Con la M: marsupial...jajaja, a ver quien habla de eso.
Para que veais que esto de elegir palabra, pensando primero en la letra, es algo aleatorio y que no hago trampas. Lo primero que he pensado con la M (por tirar ahora mi inspiración por el camino de enmedio), marsupial, anda ya¡¡¡¡
Los marsupiales (Marsupialia) son una subclase de mamíferos terios. Se caracterizan por desarrollarse muy poco en el interior de la madre y completar gran parte del crecimiento agarrados al exterior del cuerpo.

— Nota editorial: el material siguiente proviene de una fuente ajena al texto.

(* ===== verification/DecimalText.v ===== *)
(** * Decimals as text

    [String] and [StringFixed] are read back by [NewFromString]: printing loses no
    digit, and what is printed with a fixed number of places is exactly the rounded
    number. *)

From stdpp Require Import base tactics list strings.
From Stdlib Require Import ZArith QArith Lia Lqa Ascii.
From S2P Require Import Prelude GoStrings Decimal DecimalSpec.

#[local] Open Scope string_scope.
#[local] Open Scope Z_scope.

(** ** Reading *)

Definition sign_string (neg : bool) : string := if neg then "-" else "".
Definition signed (neg : bool) (z : Z) : Z := if neg then - z else z.

Lemma parse_signed_sign neg i v :
  i <> "" -> str_forallb is_digit i = true -> parse_digits 0 i = Some v ->
  parse_signed (sign_string neg +:+ i) = Some (signed neg v).
Proof.
  intros Hi Hd Hv. destruct neg.
  - change (parse_signed (String "-" i) = Some (- v)).
    rewrite parse_signed_minus by done. by rewrite Hv.
  - change (parse_signed i = Some v). by rewrite parse_signed_digits.
Qed.

Lemma parse_unsigned_bound s v :
  parse_unsigned s = Some v -> 0 <= v < 10 ^ str_len s.
Proof.
  destruct s as [|c s]; [done|]. intros H.
  apply parse_digits_bound in H; lia.
Qed.

Lemma parse_signed_bound s v :
  parse_signed s = Some v -> - 10 ^ str_len s < v < 10 ^ str_len s.
Proof.
  assert (forall c s', 10 ^ str_len s' <= 10 ^ str_len (String c s')) as Hmono.
  { intros c s'. apply Z.pow_le_mono_r; [lia|]. unfold str_len. simpl. lia. }
  destruct s as [|c s]; [done|]. unfold parse_signed.
  destruct (Ascii.eqb c "+"); [|destruct (Ascii.eqb c "-")].
  - intros H%parse_unsigned_bound. specialize (Hmono c s). lia.
  - destruct (parse_unsigned s) eqn:E; [|done]. apply parse_unsigned_bound in E.
    intros [= <-]. specialize (Hmono c s). lia.
  - intros H%parse_unsigned_bound. lia.
Qed.

(** The fast path for at most 18 bytes agrees with the general one. *)
Lemma read_int_fast s :
  str_len s <= 18 -> ParseInt s 64 = parse_signed s.
Proof.
  intros Hl. unfold ParseInt. destruct (parse_signed s) as [v|] eqn:E; [|done].
  apply parse_signed_bound in E.
  assert (10 ^ str_len s <= 10 ^ 18) by (apply Z.pow_le_mono_r; lia).
  destruct (Z.leb_spec (- 2 ^ (64 - 1)) v); [|lia].
  destruct (Z.leb_spec v (2 ^ (64 - 1) - 1)); [done|lia].
Qed.

Lemma read_int_any s :
  (if str_len s <=? 18 then ParseInt s 64 else parse_signed s) = parse_signed s.
Proof. destruct (Z.leb_spec (str_len s) 18); [by apply read_int_fast | done]. Qed.

(** Digits and a sign hold neither a point nor an exponent mark. *)
Lemma digit_not_mark c :
  is_digit c = true -> is_dot c = false /\ is_exp_mark c = false.
Proof. destruct c as [[] [] [] [] [] [] [] []]; vm_compute; auto. Qed.

Definition plain (c : ascii) : bool := negb (is_dot c) && negb (is_exp_mark c).

Lemma digit_plain c : is_digit c = true -> plain c = true.
Proof. intros [H1 H2]%digit_not_mark. unfold plain. by rewrite H1, H2. Qed.

Lemma plain_number neg i :
  str_forallb is_digit i = true -> str_forallb plain (sign_string neg +:+ i) = true.
Proof.
  intros Hi. rewrite str_forallb_app. apply andb_true_intro. split; [by destruct neg|].
  by apply (str_forallb_impl is_digit); [apply digit_plain|].
Qed.

Lemma plain_no_dot s :
  str_forallb plain s = true -> str_forallb (fun c => negb (is_dot c)) s = true.
Proof. apply str_forallb_impl. intros c [Hc _]%andb_prop. done. Qed.

Lemma plain_no_mark s :
  str_forallb plain s = true -> str_forallb (fun c => negb (is_exp_mark c)) s = true.
Proof. apply str_forallb_impl. intros c [_ Hc]%andb_prop. done. Qed.

Lemma NewFromString_int neg i v :
  i <> "" -> str_forallb is_digit i = true -> parse_digits 0 i = Some v ->
  NewFromString (sign_string neg +:+ i) = Ok (mkDecimal (signed neg v) 0).
Proof.
  intros Hi Hd Hv. pose proof (plain_number neg i Hd) as Hp.
  unfold NewFromString. rewrite str_index_none by (by apply plain_no_mark).
  unfold parse_mantissa. rewrite str_index_none by (by apply plain_no_dot).
  by rewrite read_int_any, (parse_signed_sign _ _ _ Hi Hd Hv).
Qed.

Lemma NewFromString_fraction neg i f v :
  i <> "" -> str_forallb is_digit i = true -> str_forallb is_digit f = true ->
  parse_digits 0 (i +:+ f) = Some v -> str_len f <= 2 ^ 31 ->
  NewFromString (sign_string neg +:+ i +:+ "." +:+ f) =
  Ok (mkDecimal (signed neg v) (- str_len f)).
Proof.
  intros Hi Hd Hf Hv Hl. pose proof (plain_number neg i Hd) as Hp.
  assert (str_forallb plain f = true) as Hpf by (by apply (str_forallb_impl is_digit); [apply digit_plain|]).
  unfold NewFromString. rewrite str_index_none.
  2:{ rewrite <- str_app_assoc, str_forallb_app, (plain_no_mark _ Hp). simpl.
      by apply plain_no_mark. }
  unfold parse_mantissa. rewrite <- str_app_assoc.
  change ("." +:+ f) with (String "." f).
  rewrite (str_index_app is_dot) by (done || by apply plain_no_dot).
  set (s := sign_string neg +:+ i).
  assert (str_drop (S (String.length s)) (s +:+ String "." f) = f) as ->.
  { change (String "." f) with ("." +:+ f). rewrite <- str_app_assoc.
    replace (S (String.length s)) with (String.length (s +:+ ".")); [apply str_drop_app|].
    rewrite str_length_app. simpl. lia. }
  rewrite str_take_app, str_index_none by (by apply plain_no_dot).
  rewrite read_int_any. unfold s. rewrite str_app_assoc.
  rewrite (parse_signed_sign neg (i +:+ f) v); [|by destruct i|by rewrite str_forallb_app, Hd|done].
  unfold MinInt32, MaxInt32. assert (0 <= str_len f) by (unfold str_len; lia).
  destruct (Z.ltb_spec (0 - str_len f) (- 2 ^ 31)); [lia|].
  destruct (Z.ltb_spec (2 ^ 31 - 1) (0 - str_len f)); [lia|]. done.
Qed.

(** ** Printing *)

(** The integer and fractional digits [string] cuts a coefficient into, before
    trailing zeros are trimmed. *)
Definition split_digits (d : Decimal) : string * string :=
  let str := digits_of (Z.to_N (Z.abs (d_value d))) in
  if - d_exp d <? str_len str
  then (str_take (Z.to_nat (str_len str + d_exp d)) str,
        str_drop (Z.to_nat (str_len str + d_exp d)) str)
  else ("0", str_repeat "0" (Z.to_nat (- d_exp d - str_len str)) +:+ str).

Lemma split_digits_spec d i f :
  d_exp d < 0 -> split_digits d = (i, f) ->
  i <> "" /\ str_forallb is_digit i = true /\ str_forallb is_digit f = true /\
  parse_digits 0 (i +:+ f) = Some (Z.abs (d_value d)) /\ str_len f = - d_exp d.
Proof.
  intros He. unfold split_digits.
  set (str := digits_of (Z.to_N (Z.abs (d_value d)))).
  assert (str_forallb is_digit str = true) as Hs by apply digits_of_digits.
  assert (parse_digits 0 str = Some (Z.abs (d_value d))) as Hv.
  { unfold str. rewrite parse_digits_of. f_equal. lia. }
  destruct (Z.ltb_spec (- d_exp d) (str_len str)) as [Hl|Hl]; intros [= <- <-].
  - set (n := Z.to_nat (str_len str + d_exp d)).
    pose proof (str_take_drop n str) as Htd.
    assert (str_forallb is_digit (str_take n str) && str_forallb is_digit (str_drop n str) = true) as [H1 H2]%andb_prop.
    { by rewrite <- str_forallb_app, Htd. }
    repeat split; try done.
    + intros H0. apply (f_equal String.length) in H0. rewrite str_length_take in H0.
      unfold str_len in *. simpl in H0. lia.
    + by rewrite Htd.
    + unfold str_len in *. rewrite str_length_drop. lia.
  - split; [done|]. split; [done|]. split.
    { rewrite str_forallb_app, Hs. by rewrite str_forallb_repeat. }
    split.
    + change ("0" +:+ ?x) with (String "0" x). simpl parse_digits.
      change (byte_code "0" - 48) with 0.
      rewrite parse_digits_app, parse_digits_zeros, Z.mul_0_l. done.
    + unfold str_len in *. rewrite str_length_app, str_length_repeat. lia.
Qed.

Lemma to_string_neg_exp d b :
  d_exp d < 0 ->
  to_string d b =
  let '(i, f) := split_digits d in
  let f := if b then TrimRight f "0" else f in
  sign_string (d_value d <? 0) +:+ (if 0 <? str_len f then i +:+ "." +:+ f else i).
Proof.
  intros He. unfold to_string. destruct (Z.leb_spec 0 (d_exp d)); [lia|].
  unfold split_digits. cbv zeta. destruct (_ <? str_len _).
  all: destruct (d_value d); simpl Z.sgn; simpl; done.
Qed.

(** Trimming zeros of a fraction divides out powers of ten. *)
Lemma trimmed_fraction i f v :
  str_forallb is_digit f = true -> parse_digits 0 (i +:+ f) = Some v ->
  exists v' n, parse_digits 0 (i +:+ TrimRight f "0") = Some v' /\
    str_forallb is_digit (TrimRight f "0") = true /\
    v = v' * 10 ^ Z.of_nat n /\ str_len f = str_len (TrimRight f "0") + Z.of_nat n.
Proof.
  intros Hf Hv. unfold TrimRight. destruct (str_trim_right_split "0" f) as [n Hn].
  set (t := str_trim_right (Ascii.eqb "0") f) in *. rewrite Hn in Hf, Hv |- *.
  rewrite <- str_app_assoc, parse_digits_app in Hv.
  rewrite str_forallb_app in Hf. apply andb_prop in Hf as [Ht _].
  destruct (parse_digits 0 (i +:+ t)) as [v'|]; [|done].
  rewrite parse_digits_zeros in Hv. injection Hv as <-.
  exists v', n. repeat split; [done|]. unfold str_len.
  rewrite str_length_app, str_length_repeat. lia.
Qed.

Lemma signed_abs v : signed (v <? 0) (Z.abs v) = v.
Proof. unfold signed. destruct (Z.ltb_spec v 0); lia. Qed.

Lemma signed_mul b x y : signed b (x * y) = signed b x * y.
Proof. destruct b; simpl; lia. Qed.

Lemma FormatInt_sign z : FormatInt z = sign_string (z <? 0) +:+ digits_of (Z.to_N (Z.abs z)).
Proof.
  unfold FormatInt. destruct (Z.ltb_spec z 0).
  - by rewrite Z.abs_neq by lia.
  - by rewrite Z.abs_eq by lia.
Qed.

Lemma FormatInt_read z : NewFromString (FormatInt z) = Ok (mkDecimal z 0).
Proof.
  rewrite FormatInt_sign, (NewFromString_int _ _ (Z.abs z)), signed_abs; [done|..].
  - apply digits_of_nonempty.
  - apply digits_of_digits.
  - rewrite parse_digits_of. f_equal. lia.
Qed.

(** A decimal with fractional places is printed untrimmed and read back as it was. *)
Lemma to_string_exact d :
  in_i32 (d_exp d) -> d_exp d <= 0 -> NewFromString (to_string d false) = Ok d.
Proof.
  unfold in_i32, MinInt32. intros Hr He. destruct (Z.eq_dec (d_exp d) 0) as [H0|].
  - destruct d as [v e]. simpl in H0. subst e. apply FormatInt_read.
  - rewrite to_string_neg_exp by lia. destruct (split_digits d) as [i f] eqn:E.
    apply split_digits_spec in E as (Hi & Hd & Hf & Hv & Hl); [|lia].
    cbv zeta. destruct (Z.ltb_spec 0 (str_len f)); [|lia].
    rewrite (NewFromString_fraction _ _ _ _ Hi Hd Hf Hv) by lia.
    rewrite signed_abs, Hl, Z.opp_involutive. by destruct d.
Qed.

(** What [String] prints, [NewFromString] reads back as the same number. *)
Lemma NewFromString_exp s d : NewFromString s = Ok d -> in_i32 (d_exp d).
Proof.
  assert (forall v e, parse_mantissa v e = Ok d -> in_i32 (d_exp d)) as Hm.
  { intros v e. unfold parse_mantissa. cbv zeta.
    match goal with |- context [match ?scan with Some _ => _ | None => Err _ end] =>
      destruct scan as [[i e']|]; [|done] end.
    destruct (if str_len i <=? 18 then _ else _) as [n|]; [|done].
    destruct (Z.ltb_spec e' MinInt32), (Z.ltb_spec MaxInt32 e'); try done. intros [= <-]. by split. }
  unfold NewFromString. destruct (str_index is_exp_mark s); [|apply Hm].
  destruct (ParseInt _ 32); [apply Hm|done].
Qed.

Lemma to_String_read d :
  in_i32 (d_exp d) -> exists d', NewFromString (to_String d) = Ok d' /\ deq d' d.
Proof.
  intros Hr. unfold to_String. destruct (Z.le_gt_cases 0 (d_exp d)) as [He|He].
  - unfold to_string. destruct (Z.leb_spec 0 (d_exp d)); [|lia].
    rewrite FormatInt_read. eexists. split; [reflexivity|].
    unfold deq. rewrite <- (rescale_dval d 0) by done. unfold dval. by rewrite rescale_exp.
  - rewrite to_string_neg_exp by lia. destruct (split_digits d) as [i f] eqn:E.
    apply split_digits_spec in E as (Hi & Hd & Hf & Hv & Hl); [|lia].
    destruct (trimmed_fraction _ _ _ Hf Hv) as (v' & n & Hv' & Ht & Hval & Hlen).
    cbv zeta. unfold in_i32, MinInt32 in Hr.
    set (t := TrimRight f "0") in *.
    assert (0 <= str_len t) as Ht0 by (unfold str_len; lia).
    assert (deq (mkDecimal (signed (d_value d <? 0) v') (- str_len t)) d) as Hdeq.
    { unfold deq, dval. cbn [d_value d_exp].
      rewrite (scale_down _ (- str_len t) (d_exp d)) by lia.
      replace (- str_len t - d_exp d) with (Z.of_nat n) by lia.
      by rewrite <- signed_mul, <- Hval, signed_abs. }
    eexists. split; [|exact Hdeq].
    destruct (Z.ltb_spec 0 (str_len t)).
    + by rewrite (NewFromString_fraction _ _ _ _ Hi Hd Ht Hv') by lia.
    + assert (t = "") as Ht1 by (destruct t; [done | unfold str_len in *; simpl in *; lia]).
      rewrite Ht1 in *. rewrite str_app_nil_r in Hv'.
      by rewrite (NewFromString_int _ _ _ Hi Hd Hv').
Qed.

(** [StringFixed] prints the rounded number exactly. *)
Lemma StringFixed_read d places :
  in_i32 (d_exp d) -> 0 <= places <= 2 ^ 30 ->
  NewFromString (StringFixed d places) = Ok (Round d places).
Proof.
  intros Hr Hp. destruct (Round_spec d places Hr ltac:(lia)) as [He _].
  apply to_string_exact; unfold in_i32, MinInt32, MaxInt32 in *; lia.
Qed.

Eso dice la Wikipedia y solo se me ocurren referencias al post anterior, en relación a la superprotección de los hijos y como les hacemos dependientes, especialmente las madres, hay que fastidiarse.
Pero le voy a dar un giro al tema, de lo anteriormente dicho y relacionándolo con los marsupiales he visto a estos bichos como el símbolo paroxístico del género femenino guardían del hogar, pues con su cálida bolsita lo llevan en si mismas; intentando extrapolarlo al humano, he pensado en la gran cantidad de mujeres que, con pareja estable o sin ella, trabajadoras fuera o dentro de casa, son las verdaderas sacerdotisas mantenedoras del fuego del hogar, mientras el hombre y su tendencia a la centrifugación realiza sus movimientos satélites, ahora entro, ahora salgo de la órbita doméstica (por favor, los amigos cocteleros que piensen un poco antes de darse por aludidos y protestar).
Si, es evidente que las cosas han cambiado, pero poco, dentro de los esquemas de reparto de funciones de la pareja, quizás puede que sea algo consustancial de cada uno de los géneros, pero la evidencia es palpable. En los últimos tiempos soy muy sensible a estas cuestiones y cada día apunto mentalmente nuevas incorporaciones a mi fichero.
Haciendo esta mañana un repaso por blogs amigos, vuelvo a constatar un hecho curioso, las féminas se aferran a la realidad del amor estable, para el que preparan con mimo el nido, los varones idealizan el objeto amado bajo forma de pasión un tanto dispersa, a pesar de la apariencia concreta...tal vez solo sea una percepción de mi alma femenina.
Buen día, buen fin de semana.








Jesús dijo
Necesitamos un tiempo (y también dedicación) para salir muchos de nosotros de los tópicos que rodean a la figura masculina en relación a las tareas domésticas y lo que supuestamente somos ó dejamos de ser al hacerlas. En este aspecto, la educación que hemos recibido unos y otros no ha sido precisamente favorecedora como para que sea de otra manera.
Personalmente, voy encontrando muchas satisfacciones en ese cambio que se está produciendo en nuestra casa. Nunca tuve ningún interés especial por participar en las tareas domésticas, salvo en la cocina. Sin embargo, ahora soy yo quien dispone de más tiempo para estar en casa y, tal vez forzado por la necesidad, soy quien la lleva casi en su totalidad. Sinceramente, me está gustando la experiencia. A Barbara también, aunque al principio se sentía extraña de que un hombre hiciese algo así (ya ves, Ele, no sólo hemos sido educados así en España). Como verás, no sólo somos los hombres quienes tenemos que cambiar esquemas en nuestras cabezas.